* Records for this exercise *
----------------------------------------

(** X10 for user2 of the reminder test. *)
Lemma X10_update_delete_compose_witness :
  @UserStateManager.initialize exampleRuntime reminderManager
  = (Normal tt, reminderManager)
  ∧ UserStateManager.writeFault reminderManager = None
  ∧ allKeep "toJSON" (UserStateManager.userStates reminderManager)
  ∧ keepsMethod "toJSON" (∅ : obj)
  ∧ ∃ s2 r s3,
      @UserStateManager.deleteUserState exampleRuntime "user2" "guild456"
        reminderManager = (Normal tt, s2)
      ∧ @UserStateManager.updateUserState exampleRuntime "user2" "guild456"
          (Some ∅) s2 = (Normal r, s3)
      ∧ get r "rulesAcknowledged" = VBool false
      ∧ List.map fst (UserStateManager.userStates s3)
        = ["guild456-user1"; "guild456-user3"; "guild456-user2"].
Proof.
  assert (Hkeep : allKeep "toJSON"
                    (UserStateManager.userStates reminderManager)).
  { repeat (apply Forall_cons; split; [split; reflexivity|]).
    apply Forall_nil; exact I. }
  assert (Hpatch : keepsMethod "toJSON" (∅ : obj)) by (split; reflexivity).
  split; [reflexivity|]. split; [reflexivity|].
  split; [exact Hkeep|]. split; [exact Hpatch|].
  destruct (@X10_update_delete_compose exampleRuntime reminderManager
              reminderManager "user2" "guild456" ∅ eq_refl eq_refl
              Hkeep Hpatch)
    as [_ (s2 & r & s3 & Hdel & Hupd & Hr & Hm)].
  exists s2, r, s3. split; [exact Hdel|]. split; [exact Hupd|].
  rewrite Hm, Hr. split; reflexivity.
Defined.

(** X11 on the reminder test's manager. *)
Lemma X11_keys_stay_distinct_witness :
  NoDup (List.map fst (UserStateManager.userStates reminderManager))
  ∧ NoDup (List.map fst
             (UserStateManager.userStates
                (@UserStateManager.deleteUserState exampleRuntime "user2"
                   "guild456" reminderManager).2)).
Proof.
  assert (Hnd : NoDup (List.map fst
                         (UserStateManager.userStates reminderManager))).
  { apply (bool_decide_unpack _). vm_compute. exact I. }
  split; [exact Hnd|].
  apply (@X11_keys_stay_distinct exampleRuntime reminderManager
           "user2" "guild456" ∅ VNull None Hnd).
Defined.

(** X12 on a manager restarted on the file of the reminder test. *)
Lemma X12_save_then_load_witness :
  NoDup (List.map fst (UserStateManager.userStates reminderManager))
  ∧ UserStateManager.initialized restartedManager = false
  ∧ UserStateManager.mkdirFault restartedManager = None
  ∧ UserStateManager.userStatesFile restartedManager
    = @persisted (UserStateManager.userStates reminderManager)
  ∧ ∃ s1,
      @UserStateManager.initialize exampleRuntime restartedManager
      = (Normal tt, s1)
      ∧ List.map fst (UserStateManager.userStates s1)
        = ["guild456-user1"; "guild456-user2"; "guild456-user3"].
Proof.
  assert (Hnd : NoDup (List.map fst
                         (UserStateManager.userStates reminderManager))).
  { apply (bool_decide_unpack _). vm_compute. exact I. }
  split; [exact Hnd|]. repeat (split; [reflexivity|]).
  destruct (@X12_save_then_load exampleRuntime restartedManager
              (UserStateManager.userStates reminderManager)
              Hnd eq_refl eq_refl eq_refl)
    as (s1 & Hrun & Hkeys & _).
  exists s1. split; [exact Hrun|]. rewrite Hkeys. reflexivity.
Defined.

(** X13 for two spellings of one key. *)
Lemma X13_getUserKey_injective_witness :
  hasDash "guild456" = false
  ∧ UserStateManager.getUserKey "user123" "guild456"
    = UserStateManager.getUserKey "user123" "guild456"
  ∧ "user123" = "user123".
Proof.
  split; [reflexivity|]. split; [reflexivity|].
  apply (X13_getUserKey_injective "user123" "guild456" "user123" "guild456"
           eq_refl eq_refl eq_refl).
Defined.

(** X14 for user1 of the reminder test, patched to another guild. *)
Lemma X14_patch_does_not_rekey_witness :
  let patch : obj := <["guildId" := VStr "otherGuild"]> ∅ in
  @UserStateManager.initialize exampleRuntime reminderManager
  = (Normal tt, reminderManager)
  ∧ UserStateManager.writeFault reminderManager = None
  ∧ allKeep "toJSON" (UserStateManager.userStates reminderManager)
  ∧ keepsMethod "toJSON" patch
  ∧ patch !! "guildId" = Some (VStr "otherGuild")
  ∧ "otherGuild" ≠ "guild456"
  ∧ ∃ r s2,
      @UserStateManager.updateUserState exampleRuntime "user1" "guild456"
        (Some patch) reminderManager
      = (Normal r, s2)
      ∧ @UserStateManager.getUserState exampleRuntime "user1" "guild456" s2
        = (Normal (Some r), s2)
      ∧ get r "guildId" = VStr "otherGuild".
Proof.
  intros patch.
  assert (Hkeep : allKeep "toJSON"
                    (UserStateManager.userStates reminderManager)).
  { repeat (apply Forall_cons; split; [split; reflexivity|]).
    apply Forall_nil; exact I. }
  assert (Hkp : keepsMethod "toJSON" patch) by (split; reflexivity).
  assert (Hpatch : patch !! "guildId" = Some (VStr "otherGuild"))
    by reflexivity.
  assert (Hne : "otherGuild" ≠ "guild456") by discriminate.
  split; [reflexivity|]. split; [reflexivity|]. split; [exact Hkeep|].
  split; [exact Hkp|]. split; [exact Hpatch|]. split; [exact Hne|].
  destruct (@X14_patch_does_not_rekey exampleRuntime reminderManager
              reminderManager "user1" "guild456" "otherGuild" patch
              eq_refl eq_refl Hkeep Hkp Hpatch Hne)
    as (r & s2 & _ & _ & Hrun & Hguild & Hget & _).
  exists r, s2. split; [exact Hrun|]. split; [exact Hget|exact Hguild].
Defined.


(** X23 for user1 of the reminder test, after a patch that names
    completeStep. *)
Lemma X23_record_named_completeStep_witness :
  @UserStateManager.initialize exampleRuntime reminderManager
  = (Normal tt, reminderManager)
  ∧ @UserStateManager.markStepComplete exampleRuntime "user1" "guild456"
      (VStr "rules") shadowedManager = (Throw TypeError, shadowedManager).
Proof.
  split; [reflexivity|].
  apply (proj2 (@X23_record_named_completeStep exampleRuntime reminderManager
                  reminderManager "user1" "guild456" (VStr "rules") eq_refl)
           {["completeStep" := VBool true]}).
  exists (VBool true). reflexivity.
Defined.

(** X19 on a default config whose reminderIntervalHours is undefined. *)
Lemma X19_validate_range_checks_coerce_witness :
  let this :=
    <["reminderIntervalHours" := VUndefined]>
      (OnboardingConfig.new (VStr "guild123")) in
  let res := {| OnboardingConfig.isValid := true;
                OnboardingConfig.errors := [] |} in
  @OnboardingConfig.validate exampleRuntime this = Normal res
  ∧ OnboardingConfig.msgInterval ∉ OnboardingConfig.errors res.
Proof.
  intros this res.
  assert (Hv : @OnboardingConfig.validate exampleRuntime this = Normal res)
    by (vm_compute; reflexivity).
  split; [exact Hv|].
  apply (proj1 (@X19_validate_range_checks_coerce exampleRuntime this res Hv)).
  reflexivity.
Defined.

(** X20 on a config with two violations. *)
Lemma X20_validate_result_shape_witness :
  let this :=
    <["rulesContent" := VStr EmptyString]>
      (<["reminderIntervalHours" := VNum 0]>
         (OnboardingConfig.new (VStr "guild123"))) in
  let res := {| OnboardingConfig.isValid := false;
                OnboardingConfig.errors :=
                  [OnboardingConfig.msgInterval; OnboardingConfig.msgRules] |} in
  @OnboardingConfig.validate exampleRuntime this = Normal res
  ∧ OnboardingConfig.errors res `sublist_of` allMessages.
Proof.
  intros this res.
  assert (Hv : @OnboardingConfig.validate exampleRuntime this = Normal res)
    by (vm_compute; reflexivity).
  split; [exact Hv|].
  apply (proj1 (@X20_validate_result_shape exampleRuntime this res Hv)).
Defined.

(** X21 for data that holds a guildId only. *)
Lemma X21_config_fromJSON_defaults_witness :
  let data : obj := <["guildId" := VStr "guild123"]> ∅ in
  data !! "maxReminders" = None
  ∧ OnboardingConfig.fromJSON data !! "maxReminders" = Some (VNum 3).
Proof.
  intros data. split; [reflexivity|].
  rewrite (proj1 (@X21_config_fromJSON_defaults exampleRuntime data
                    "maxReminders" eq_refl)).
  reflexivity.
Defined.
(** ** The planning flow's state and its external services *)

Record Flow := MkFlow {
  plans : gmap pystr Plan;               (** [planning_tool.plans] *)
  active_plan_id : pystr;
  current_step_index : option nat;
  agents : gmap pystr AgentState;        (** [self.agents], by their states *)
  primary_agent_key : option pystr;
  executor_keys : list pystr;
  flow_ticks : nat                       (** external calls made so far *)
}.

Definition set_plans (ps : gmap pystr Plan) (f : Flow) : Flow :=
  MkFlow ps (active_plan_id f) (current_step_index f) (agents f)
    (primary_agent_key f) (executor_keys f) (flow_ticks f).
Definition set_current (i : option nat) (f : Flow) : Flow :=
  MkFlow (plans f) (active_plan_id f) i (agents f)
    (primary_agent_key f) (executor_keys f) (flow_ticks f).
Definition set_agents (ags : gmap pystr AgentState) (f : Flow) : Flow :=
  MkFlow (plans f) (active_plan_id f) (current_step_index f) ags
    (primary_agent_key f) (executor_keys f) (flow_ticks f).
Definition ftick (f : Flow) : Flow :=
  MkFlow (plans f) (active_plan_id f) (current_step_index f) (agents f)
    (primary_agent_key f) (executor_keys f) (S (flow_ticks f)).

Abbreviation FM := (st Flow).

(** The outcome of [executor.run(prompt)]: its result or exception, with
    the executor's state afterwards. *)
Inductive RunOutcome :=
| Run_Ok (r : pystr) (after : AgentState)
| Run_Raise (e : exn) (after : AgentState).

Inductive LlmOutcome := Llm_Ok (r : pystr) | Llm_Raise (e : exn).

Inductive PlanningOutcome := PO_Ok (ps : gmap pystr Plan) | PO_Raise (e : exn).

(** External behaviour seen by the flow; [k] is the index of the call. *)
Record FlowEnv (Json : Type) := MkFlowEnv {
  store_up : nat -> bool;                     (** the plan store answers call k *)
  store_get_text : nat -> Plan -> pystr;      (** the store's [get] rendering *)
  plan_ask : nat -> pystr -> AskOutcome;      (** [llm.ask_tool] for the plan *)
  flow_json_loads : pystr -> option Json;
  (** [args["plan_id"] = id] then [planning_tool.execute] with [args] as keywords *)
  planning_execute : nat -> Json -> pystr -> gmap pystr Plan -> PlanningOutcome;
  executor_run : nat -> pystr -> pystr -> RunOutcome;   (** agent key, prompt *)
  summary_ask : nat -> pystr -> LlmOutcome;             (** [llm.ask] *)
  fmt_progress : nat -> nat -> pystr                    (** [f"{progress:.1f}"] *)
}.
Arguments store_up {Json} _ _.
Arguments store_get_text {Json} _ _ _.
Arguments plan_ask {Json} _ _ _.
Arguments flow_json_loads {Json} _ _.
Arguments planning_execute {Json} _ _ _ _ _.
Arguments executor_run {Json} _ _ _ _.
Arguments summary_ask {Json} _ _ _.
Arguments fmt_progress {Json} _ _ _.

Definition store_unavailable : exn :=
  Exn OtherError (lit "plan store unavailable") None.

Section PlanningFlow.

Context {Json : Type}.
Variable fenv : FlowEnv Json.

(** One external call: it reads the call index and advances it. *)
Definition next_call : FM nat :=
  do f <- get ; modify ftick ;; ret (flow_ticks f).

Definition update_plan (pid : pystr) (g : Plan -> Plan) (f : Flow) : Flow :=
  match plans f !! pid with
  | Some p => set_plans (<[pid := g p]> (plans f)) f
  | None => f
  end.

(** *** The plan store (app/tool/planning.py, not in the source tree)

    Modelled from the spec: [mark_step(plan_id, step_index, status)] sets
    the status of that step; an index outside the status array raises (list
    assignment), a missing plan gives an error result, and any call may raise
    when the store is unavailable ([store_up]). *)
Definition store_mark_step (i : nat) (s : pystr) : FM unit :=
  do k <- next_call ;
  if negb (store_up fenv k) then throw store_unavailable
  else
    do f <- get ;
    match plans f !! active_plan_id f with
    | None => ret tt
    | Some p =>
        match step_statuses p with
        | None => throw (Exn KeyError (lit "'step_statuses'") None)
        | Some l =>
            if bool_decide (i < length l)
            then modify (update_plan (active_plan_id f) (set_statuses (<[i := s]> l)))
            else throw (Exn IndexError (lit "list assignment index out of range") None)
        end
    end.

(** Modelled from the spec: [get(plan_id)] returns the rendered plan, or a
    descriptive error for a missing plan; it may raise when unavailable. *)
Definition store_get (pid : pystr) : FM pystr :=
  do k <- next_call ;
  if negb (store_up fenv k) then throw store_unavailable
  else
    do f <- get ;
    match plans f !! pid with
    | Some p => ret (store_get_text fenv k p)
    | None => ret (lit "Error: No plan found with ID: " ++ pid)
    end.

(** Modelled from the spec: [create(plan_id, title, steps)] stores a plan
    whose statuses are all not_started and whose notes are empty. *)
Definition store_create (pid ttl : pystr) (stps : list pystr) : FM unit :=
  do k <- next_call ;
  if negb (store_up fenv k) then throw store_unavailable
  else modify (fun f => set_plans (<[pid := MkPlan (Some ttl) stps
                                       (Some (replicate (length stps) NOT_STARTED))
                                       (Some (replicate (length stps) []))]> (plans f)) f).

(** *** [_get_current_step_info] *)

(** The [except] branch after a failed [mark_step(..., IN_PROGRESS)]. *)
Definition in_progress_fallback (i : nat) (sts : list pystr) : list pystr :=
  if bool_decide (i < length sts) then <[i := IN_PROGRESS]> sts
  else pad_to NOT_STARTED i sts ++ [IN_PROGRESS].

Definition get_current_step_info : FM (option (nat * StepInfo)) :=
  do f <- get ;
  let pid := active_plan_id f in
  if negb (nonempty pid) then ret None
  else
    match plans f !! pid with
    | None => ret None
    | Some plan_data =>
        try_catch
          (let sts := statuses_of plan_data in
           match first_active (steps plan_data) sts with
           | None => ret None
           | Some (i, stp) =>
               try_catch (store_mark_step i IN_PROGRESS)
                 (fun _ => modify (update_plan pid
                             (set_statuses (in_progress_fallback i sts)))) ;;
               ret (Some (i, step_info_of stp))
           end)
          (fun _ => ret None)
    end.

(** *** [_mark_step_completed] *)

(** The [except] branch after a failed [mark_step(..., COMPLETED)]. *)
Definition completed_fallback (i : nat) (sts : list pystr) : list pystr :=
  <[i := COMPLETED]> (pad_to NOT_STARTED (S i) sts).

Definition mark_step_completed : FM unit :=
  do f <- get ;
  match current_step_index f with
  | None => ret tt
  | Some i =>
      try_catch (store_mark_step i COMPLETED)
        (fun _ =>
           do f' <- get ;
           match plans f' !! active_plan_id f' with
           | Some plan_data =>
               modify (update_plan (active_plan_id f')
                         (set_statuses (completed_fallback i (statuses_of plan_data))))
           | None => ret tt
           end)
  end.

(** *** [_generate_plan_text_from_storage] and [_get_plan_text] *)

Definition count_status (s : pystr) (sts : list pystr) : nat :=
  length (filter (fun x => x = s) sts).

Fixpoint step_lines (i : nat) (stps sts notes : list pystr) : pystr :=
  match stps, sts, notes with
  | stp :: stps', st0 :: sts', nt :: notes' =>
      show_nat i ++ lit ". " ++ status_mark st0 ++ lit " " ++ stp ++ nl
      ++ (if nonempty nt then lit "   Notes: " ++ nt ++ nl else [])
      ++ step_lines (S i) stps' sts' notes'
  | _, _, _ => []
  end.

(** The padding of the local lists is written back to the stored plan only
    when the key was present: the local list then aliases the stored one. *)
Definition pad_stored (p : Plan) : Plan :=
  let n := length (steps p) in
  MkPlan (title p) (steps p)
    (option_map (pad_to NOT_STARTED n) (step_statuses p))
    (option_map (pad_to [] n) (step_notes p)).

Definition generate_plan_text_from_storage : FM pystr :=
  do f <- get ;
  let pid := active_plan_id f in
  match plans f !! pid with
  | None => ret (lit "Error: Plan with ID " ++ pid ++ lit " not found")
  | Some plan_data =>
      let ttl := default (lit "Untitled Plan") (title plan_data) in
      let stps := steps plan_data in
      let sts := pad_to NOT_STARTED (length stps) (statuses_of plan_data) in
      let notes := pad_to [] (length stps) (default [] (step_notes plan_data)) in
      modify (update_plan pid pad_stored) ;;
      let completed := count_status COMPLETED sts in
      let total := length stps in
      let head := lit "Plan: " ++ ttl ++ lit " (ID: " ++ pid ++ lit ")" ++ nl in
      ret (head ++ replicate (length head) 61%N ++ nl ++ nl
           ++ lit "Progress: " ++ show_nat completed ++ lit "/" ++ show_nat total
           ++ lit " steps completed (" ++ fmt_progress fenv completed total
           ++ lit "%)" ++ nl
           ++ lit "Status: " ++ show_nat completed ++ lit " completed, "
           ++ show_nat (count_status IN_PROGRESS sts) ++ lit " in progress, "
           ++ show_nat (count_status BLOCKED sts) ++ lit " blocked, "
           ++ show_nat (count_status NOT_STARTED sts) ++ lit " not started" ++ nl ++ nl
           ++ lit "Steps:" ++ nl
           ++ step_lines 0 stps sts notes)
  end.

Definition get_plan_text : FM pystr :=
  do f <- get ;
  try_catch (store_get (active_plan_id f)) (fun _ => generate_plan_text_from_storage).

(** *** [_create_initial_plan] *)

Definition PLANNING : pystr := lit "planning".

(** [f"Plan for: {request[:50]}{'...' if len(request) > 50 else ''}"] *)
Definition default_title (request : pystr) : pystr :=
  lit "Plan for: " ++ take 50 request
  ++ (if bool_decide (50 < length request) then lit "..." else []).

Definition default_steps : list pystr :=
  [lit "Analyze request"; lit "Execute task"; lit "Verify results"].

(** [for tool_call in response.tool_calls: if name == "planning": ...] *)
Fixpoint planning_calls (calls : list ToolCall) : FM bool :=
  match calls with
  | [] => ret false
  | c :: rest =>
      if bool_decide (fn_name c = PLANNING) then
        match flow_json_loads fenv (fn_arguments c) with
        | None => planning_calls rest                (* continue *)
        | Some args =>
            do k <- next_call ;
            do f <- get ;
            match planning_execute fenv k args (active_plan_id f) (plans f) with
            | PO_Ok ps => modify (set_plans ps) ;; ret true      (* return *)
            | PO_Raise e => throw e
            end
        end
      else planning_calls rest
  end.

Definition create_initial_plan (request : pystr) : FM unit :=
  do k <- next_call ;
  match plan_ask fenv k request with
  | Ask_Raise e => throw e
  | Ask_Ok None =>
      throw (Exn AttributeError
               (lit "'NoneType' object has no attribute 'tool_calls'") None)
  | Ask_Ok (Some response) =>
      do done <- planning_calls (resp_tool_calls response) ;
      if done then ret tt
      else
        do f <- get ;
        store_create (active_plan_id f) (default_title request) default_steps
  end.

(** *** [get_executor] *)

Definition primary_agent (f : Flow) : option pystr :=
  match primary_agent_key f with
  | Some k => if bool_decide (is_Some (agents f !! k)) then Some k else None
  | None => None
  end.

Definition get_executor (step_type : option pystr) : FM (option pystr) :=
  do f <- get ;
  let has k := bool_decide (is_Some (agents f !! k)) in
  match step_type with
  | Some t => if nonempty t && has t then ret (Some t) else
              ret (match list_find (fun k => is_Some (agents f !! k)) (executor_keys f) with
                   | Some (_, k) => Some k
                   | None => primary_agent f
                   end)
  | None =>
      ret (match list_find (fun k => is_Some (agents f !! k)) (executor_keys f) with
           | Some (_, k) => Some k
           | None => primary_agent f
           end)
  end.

----------------------------------------

* Task goal *
Lines containing the word "ftick" are to be pulled from the records and copied.

* Final answer *
Definition ftick (f : Flow) : Flow :=
  do f <- get ; modify ftick ;; ret (flow_ticks f).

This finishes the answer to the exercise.